* Work item
Where the records below show a line containing "(** * goproxy: the", start copying; end with the line containing "function of that", and copy it too.

(Dataset entries)
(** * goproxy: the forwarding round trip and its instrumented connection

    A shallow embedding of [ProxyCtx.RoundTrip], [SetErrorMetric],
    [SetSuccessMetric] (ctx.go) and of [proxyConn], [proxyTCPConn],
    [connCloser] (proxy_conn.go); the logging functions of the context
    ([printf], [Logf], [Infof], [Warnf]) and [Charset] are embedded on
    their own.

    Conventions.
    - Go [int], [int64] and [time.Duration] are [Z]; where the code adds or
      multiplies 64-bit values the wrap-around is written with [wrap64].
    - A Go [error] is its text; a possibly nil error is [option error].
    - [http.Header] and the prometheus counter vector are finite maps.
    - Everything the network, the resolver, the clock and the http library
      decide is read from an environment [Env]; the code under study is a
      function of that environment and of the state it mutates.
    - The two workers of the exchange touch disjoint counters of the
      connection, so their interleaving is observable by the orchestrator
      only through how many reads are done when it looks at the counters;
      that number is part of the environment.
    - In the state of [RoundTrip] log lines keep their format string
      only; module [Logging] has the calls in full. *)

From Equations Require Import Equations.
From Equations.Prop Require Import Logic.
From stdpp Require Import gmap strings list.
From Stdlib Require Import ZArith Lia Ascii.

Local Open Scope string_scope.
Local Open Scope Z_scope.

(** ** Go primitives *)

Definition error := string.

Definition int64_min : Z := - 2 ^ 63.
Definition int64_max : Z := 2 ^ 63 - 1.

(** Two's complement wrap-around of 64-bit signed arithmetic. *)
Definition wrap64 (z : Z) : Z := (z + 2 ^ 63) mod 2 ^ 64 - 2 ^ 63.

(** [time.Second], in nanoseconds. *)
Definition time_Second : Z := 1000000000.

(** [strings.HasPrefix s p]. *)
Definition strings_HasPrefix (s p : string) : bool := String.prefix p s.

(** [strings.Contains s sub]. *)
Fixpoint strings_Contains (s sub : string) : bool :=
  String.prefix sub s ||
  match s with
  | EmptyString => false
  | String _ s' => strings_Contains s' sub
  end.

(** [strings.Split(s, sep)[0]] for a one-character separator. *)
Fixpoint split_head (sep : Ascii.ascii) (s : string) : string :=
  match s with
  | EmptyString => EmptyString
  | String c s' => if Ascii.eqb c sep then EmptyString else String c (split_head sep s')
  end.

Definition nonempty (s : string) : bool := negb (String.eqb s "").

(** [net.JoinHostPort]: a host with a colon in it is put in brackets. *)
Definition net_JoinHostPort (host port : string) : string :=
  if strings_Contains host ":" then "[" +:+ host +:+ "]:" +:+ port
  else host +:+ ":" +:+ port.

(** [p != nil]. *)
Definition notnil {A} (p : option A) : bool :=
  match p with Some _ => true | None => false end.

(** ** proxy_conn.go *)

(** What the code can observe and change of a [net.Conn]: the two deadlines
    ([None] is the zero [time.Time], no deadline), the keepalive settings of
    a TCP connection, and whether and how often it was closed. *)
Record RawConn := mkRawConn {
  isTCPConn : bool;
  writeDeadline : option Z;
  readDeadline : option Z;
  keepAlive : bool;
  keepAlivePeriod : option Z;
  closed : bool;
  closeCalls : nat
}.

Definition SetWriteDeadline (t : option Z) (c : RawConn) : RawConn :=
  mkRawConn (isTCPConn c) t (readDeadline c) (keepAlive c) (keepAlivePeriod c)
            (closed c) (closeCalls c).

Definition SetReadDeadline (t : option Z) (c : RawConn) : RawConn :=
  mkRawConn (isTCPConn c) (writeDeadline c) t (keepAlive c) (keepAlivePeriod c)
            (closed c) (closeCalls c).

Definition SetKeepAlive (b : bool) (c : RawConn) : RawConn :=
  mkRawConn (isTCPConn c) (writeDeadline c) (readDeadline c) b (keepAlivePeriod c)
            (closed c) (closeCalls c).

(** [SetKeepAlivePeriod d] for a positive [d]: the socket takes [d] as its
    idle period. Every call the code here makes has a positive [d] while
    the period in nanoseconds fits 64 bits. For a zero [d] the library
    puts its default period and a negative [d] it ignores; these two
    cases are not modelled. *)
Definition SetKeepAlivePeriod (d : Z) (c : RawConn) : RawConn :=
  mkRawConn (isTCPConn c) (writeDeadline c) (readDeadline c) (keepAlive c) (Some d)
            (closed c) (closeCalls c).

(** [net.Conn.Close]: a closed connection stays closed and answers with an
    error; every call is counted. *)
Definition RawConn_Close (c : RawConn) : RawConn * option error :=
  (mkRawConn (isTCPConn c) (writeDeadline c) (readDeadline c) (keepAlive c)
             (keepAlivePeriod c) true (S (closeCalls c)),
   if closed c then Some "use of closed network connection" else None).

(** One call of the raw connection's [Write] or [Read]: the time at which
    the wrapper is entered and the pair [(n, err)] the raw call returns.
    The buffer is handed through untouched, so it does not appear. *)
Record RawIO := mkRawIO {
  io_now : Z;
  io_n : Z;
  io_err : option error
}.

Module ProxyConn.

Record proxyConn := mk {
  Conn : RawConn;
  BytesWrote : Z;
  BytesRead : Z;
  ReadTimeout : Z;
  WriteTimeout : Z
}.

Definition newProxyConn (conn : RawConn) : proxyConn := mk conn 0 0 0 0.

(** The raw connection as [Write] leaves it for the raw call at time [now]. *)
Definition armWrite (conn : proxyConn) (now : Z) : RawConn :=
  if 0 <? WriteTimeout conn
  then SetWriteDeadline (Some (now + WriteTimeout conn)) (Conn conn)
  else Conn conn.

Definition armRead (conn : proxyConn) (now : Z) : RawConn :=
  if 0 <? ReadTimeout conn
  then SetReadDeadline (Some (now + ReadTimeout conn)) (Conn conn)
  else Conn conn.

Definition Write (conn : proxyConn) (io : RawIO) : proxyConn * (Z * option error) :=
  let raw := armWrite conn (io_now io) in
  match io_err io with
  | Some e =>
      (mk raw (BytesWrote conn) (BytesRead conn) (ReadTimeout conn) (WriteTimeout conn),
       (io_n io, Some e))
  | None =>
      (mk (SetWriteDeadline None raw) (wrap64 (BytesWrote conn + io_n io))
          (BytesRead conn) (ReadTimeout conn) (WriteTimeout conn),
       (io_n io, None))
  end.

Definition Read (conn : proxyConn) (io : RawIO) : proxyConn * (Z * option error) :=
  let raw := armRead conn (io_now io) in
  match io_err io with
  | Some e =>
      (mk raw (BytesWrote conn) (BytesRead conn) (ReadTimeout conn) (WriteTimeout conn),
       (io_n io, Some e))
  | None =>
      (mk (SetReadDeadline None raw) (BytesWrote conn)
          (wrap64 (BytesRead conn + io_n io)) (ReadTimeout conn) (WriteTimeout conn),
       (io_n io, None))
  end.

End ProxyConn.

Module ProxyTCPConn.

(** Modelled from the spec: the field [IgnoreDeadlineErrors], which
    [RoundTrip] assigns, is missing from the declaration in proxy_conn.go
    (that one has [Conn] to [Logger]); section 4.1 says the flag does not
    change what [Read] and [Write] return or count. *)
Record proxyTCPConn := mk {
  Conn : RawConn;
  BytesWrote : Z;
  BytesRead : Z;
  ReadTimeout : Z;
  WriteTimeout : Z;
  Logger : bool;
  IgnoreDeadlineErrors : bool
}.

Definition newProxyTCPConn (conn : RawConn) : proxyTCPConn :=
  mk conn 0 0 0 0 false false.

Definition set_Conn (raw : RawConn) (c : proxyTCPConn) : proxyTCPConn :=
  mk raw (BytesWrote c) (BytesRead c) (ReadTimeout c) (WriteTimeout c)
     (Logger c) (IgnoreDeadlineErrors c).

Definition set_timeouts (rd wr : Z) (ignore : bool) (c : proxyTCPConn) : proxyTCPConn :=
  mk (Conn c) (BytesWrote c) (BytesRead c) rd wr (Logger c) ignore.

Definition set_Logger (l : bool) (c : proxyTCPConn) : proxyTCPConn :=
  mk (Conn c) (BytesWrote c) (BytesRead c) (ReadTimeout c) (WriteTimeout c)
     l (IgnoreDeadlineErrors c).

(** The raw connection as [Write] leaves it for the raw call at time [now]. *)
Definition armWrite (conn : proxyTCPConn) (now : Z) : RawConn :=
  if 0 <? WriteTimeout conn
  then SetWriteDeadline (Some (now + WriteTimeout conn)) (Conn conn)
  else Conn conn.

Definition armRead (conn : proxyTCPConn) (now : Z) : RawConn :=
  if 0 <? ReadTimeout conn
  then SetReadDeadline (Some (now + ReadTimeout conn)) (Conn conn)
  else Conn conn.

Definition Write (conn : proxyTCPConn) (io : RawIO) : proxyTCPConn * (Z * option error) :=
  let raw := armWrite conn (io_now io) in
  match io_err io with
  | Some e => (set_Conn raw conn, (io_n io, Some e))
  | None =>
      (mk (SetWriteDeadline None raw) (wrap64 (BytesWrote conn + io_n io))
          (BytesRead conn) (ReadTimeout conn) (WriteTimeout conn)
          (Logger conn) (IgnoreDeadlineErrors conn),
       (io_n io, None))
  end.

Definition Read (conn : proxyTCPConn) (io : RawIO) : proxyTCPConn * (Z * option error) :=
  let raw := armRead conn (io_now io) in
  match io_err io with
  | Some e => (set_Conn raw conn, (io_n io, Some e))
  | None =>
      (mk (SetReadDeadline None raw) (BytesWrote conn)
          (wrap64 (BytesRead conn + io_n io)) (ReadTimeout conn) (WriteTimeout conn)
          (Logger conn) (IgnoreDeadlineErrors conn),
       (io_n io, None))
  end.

==

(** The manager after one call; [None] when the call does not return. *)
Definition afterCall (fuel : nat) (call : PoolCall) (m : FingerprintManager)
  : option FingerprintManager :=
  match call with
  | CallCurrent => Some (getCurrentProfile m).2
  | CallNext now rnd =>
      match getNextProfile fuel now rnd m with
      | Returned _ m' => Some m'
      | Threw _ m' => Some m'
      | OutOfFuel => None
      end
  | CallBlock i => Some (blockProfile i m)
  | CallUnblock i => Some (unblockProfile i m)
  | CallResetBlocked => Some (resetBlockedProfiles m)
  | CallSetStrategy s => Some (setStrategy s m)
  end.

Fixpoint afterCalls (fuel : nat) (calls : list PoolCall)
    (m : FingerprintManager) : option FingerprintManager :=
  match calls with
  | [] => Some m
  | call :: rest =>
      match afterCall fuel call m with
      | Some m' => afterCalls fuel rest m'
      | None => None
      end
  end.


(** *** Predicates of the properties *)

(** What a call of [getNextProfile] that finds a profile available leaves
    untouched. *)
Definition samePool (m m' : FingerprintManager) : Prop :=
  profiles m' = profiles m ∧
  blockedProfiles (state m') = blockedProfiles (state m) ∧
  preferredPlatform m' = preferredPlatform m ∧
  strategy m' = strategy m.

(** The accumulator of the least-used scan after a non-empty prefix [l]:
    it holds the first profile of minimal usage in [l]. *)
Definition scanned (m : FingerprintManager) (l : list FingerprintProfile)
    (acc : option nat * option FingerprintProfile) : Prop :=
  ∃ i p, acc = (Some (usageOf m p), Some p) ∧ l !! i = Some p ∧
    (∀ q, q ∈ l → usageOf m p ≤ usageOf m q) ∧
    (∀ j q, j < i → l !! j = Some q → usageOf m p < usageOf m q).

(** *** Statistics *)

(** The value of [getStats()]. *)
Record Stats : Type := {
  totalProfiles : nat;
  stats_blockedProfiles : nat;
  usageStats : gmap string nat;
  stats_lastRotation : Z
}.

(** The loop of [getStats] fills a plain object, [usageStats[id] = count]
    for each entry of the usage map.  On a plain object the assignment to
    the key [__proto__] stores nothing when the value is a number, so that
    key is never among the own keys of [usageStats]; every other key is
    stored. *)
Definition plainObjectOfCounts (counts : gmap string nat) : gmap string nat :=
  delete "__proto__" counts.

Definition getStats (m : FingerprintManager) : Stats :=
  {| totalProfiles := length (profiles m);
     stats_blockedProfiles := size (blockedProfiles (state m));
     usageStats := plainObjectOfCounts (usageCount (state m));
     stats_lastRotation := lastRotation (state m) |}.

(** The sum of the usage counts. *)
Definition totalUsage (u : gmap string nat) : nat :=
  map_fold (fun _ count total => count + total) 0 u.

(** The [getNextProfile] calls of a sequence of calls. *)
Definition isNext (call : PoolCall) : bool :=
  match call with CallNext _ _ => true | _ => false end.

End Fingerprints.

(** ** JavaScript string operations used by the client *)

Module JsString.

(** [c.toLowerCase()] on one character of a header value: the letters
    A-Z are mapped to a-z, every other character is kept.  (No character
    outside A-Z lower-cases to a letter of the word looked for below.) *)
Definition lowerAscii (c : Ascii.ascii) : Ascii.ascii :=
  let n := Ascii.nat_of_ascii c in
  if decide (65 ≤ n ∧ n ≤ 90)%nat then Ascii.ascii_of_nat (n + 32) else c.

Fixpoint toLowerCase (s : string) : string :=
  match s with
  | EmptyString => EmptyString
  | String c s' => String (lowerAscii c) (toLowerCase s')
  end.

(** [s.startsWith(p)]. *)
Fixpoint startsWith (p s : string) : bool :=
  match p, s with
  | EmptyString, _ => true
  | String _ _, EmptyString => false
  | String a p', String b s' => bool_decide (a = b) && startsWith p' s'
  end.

==

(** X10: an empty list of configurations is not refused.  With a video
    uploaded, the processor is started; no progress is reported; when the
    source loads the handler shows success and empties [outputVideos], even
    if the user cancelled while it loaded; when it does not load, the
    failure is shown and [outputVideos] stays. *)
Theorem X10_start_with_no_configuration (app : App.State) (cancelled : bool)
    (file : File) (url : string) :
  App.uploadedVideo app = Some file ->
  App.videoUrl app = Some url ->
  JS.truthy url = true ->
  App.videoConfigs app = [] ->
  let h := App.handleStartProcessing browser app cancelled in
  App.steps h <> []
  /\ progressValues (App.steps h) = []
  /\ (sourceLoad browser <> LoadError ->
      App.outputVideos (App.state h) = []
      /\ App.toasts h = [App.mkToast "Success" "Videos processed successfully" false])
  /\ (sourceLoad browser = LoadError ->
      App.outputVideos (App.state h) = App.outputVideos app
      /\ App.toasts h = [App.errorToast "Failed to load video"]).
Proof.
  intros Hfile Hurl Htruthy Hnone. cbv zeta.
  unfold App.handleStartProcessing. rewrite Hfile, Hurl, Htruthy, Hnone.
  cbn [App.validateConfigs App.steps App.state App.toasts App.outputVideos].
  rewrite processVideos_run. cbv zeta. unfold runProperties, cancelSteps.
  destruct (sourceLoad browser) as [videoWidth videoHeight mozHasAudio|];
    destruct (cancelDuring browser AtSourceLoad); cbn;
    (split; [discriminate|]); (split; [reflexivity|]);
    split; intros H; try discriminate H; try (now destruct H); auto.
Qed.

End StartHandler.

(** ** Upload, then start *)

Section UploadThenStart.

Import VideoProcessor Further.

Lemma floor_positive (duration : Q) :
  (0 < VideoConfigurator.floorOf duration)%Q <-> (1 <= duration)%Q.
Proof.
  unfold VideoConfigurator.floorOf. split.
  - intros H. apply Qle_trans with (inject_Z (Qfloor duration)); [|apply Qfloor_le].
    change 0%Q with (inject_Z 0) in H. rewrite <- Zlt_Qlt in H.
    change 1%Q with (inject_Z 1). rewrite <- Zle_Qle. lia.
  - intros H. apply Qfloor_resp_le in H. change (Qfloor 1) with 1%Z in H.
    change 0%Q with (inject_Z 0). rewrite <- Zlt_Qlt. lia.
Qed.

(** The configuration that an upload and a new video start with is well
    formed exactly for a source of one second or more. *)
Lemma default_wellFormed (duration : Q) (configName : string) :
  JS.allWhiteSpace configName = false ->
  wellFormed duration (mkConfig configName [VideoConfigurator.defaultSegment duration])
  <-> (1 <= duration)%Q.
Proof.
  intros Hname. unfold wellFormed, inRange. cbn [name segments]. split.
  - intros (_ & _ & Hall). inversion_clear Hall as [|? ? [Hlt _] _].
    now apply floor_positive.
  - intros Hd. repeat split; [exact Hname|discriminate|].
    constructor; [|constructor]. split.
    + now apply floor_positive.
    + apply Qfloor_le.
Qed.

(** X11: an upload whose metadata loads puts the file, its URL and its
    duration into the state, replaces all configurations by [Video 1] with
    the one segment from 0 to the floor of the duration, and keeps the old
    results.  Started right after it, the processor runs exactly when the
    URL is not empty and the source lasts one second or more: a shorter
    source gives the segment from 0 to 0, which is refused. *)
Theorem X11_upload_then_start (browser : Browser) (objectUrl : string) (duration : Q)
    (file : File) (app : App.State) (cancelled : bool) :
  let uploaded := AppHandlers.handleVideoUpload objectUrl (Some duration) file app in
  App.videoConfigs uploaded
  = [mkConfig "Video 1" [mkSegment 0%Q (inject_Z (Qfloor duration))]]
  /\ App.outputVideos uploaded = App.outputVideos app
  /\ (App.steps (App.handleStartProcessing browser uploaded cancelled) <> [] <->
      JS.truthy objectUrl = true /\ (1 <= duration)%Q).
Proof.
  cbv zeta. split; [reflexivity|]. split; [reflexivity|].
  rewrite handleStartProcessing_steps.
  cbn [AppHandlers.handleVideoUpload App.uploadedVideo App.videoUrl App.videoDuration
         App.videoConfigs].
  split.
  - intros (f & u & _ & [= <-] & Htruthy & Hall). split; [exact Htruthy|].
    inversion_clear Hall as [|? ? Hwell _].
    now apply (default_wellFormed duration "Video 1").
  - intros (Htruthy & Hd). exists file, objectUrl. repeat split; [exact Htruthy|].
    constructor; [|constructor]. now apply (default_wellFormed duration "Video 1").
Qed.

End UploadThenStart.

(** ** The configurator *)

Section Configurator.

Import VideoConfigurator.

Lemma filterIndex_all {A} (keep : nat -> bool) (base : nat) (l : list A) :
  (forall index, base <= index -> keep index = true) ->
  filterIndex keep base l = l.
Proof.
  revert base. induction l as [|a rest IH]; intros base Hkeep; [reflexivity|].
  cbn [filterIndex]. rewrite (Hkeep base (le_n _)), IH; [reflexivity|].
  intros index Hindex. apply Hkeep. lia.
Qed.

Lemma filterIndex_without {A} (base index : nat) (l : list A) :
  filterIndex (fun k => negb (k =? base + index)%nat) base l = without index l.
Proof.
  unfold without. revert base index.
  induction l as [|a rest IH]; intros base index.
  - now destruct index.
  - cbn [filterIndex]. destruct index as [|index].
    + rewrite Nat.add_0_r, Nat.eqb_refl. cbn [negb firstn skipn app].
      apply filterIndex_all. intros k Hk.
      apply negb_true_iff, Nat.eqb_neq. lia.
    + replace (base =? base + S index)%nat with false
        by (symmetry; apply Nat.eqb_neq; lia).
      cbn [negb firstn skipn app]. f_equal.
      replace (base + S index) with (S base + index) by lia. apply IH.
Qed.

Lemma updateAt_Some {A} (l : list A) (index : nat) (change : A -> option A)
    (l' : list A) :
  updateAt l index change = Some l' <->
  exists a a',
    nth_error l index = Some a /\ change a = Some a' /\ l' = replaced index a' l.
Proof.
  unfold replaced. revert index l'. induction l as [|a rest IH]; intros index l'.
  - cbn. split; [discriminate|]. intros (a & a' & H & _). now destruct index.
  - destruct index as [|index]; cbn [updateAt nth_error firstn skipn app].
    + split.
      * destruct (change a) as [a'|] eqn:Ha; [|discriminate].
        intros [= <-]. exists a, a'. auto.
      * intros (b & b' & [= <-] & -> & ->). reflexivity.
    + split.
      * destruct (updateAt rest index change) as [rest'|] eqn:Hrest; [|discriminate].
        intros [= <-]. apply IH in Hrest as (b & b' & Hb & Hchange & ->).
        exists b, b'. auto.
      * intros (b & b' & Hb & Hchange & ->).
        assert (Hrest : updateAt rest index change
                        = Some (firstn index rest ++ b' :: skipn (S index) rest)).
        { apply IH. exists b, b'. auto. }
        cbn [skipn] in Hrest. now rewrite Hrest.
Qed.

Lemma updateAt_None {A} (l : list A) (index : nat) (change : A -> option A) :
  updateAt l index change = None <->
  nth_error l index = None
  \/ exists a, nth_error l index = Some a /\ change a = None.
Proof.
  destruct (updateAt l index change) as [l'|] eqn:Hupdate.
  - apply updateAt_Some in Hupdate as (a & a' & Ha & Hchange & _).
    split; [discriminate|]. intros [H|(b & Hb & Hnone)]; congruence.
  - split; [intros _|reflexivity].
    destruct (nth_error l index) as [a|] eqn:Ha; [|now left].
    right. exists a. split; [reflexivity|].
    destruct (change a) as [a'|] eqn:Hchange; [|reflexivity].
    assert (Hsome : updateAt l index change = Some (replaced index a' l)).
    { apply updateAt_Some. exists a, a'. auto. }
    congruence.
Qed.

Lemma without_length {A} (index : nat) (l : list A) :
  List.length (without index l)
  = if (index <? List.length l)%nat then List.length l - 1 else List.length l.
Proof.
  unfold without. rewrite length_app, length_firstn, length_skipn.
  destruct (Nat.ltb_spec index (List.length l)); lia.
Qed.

* Exercise solution
(** * goproxy: the forwarding round trip and its instrumented connection

    A shallow embedding of [ProxyCtx.RoundTrip], [SetErrorMetric],
    [SetSuccessMetric] (ctx.go) and of [proxyConn], [proxyTCPConn],
    [connCloser] (proxy_conn.go); the logging functions of the context
    ([printf], [Logf], [Infof], [Warnf]) and [Charset] are embedded on
    their own.

    Conventions.
    - Go [int], [int64] and [time.Duration] are [Z]; where the code adds or
      multiplies 64-bit values the wrap-around is written with [wrap64].
    - A Go [error] is its text; a possibly nil error is [option error].
    - [http.Header] and the prometheus counter vector are finite maps.
    - Everything the network, the resolver, the clock and the http library
      decide is read from an environment [Env]; the code under study is a
      function of that environment and of the state it mutates.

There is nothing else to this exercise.